## About this task
Reproduce the following entries exactly, leaving nothing out.

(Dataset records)
+++
(** * launch_distributed: the MPI launch helper of mlx_lm

    A shallow embedding of [llms/mlx_lm/launch_distributed.py].
    Python values that the script moves around are [str] and [bytes]
    objects; both are modelled over [string], a character standing for
    one code point below 256 (for [str]) or for one byte (for [bytes]).
    Effects (reading the host file, ssh probes, the [which] lookup, the
    temporary file, printing, [os.execv]) act on an explicit [World] and
    are recorded in a trace. *)

From Stdlib Require Import ZArith Ascii String DecimalString.
From stdpp Require Import gmap strings list fin_maps stringmap.

(** ** Python strings *)

Module PyStr.

(** [str.isspace] on one character, for the code points below 256:
    TAB, LF, VT, FF, CR, FS, GS, RS, US, SPACE, NEL and NBSP. *)
Definition isspace (c : ascii) : bool :=
  let n := nat_of_ascii c in
  (((9 <=? n) && (n <=? 13)) || ((28 <=? n) && (n <=? 32))
   || (n =? 133) || (n =? 160))%nat.

(** [s.lstrip()] *)
Fixpoint lstrip (s : string) : string :=
  match s with
  | String c r => if isspace c then lstrip r else s
  | EmptyString => EmptyString
  end.

(** [s.rstrip()]: a character stays when it is not a space or when
    something stays after it. *)
Fixpoint rstrip (s : string) : string :=
  match s with
  | String c r =>
      match rstrip r with
      | EmptyString => if isspace c then EmptyString else String c EmptyString
      | r' => String c r'
      end
  | EmptyString => EmptyString
  end.

(** [s.strip()] *)
Definition strip (s : string) : string := rstrip (lstrip s).

(** [s.split(sep)] for a one-character separator; [cur] is the piece
    being read.  The result is never empty: [''.split(',') == ['']]. *)
Fixpoint split_from (sep : ascii) (cur : string) (s : string) {struct s} : list string :=
  match s with
  | String c r =>
      if Ascii.eqb c sep then cur :: split_from sep EmptyString r
      else split_from sep (cur +:+ String c EmptyString) r
  | EmptyString => [cur]
  end.

Definition split (sep : ascii) (s : string) : list string :=
  split_from sep EmptyString s.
+++
## Answer to this exercise
(** * launch_distributed: the MPI launch helper of mlx_lm

    A shallow embedding of [llms/mlx_lm/launch_distributed.py].
    Python values that the script moves around are [str] and [bytes]
    objects; both are modelled over [string], a character standing for
    one code point below 256 (for [str]) or for one byte (for [bytes]).
    Effects (reading the host file, ssh probes, the [which] lookup, the
    temporary file, printing, [os.execv]) act on an explicit [World] and
    are recorded in a trace. *)

From Stdlib Require Import ZArith Ascii String DecimalString.
From stdpp Require Import gmap strings list fin_maps stringmap.

(** ** Python strings *)

Module PyStr.

(** [str.isspace] on one character, for the code points below 256:
    TAB, LF, VT, FF, CR, FS, GS, RS, US, SPACE, NEL and NBSP. *)
Definition isspace (c : ascii) : bool :=
  let n := nat_of_ascii c in
  (((9 <=? n) && (n <=? 13)) || ((28 <=? n) && (n <=? 32))
   || (n =? 133) || (n =? 160))%nat.

(** [s.lstrip()] *)
Fixpoint lstrip (s : string) : string :=
  match s with
  | String c r => if isspace c then lstrip r else s
  | EmptyString => EmptyString
  end.

(** [s.rstrip()]: a character stays when it is not a space or when
    something stays after it. *)
Fixpoint rstrip (s : string) : string :=
  match s with
  | String c r =>
      match rstrip r with
      | EmptyString => if isspace c then EmptyString else String c EmptyString
      | r' => String c r'
      end
  | EmptyString => EmptyString
  end.

(** [s.strip()] *)
Definition strip (s : string) : string := rstrip (lstrip s).

(** [s.split(sep)] for a one-character separator; [cur] is the piece
    being read.  The result is never empty: [''.split(',') == ['']]. *)
Fixpoint split_from (sep : ascii) (cur : string) (s : string) {struct s} : list string :=
  match s with
  | String c r =>
      if Ascii.eqb c sep then cur :: split_from sep EmptyString r
      else split_from sep (cur +:+ String c EmptyString) r
  | EmptyString => [cur]
  end.

Definition split (sep : ascii) (s : string) : list string :=
  split_from sep EmptyString s.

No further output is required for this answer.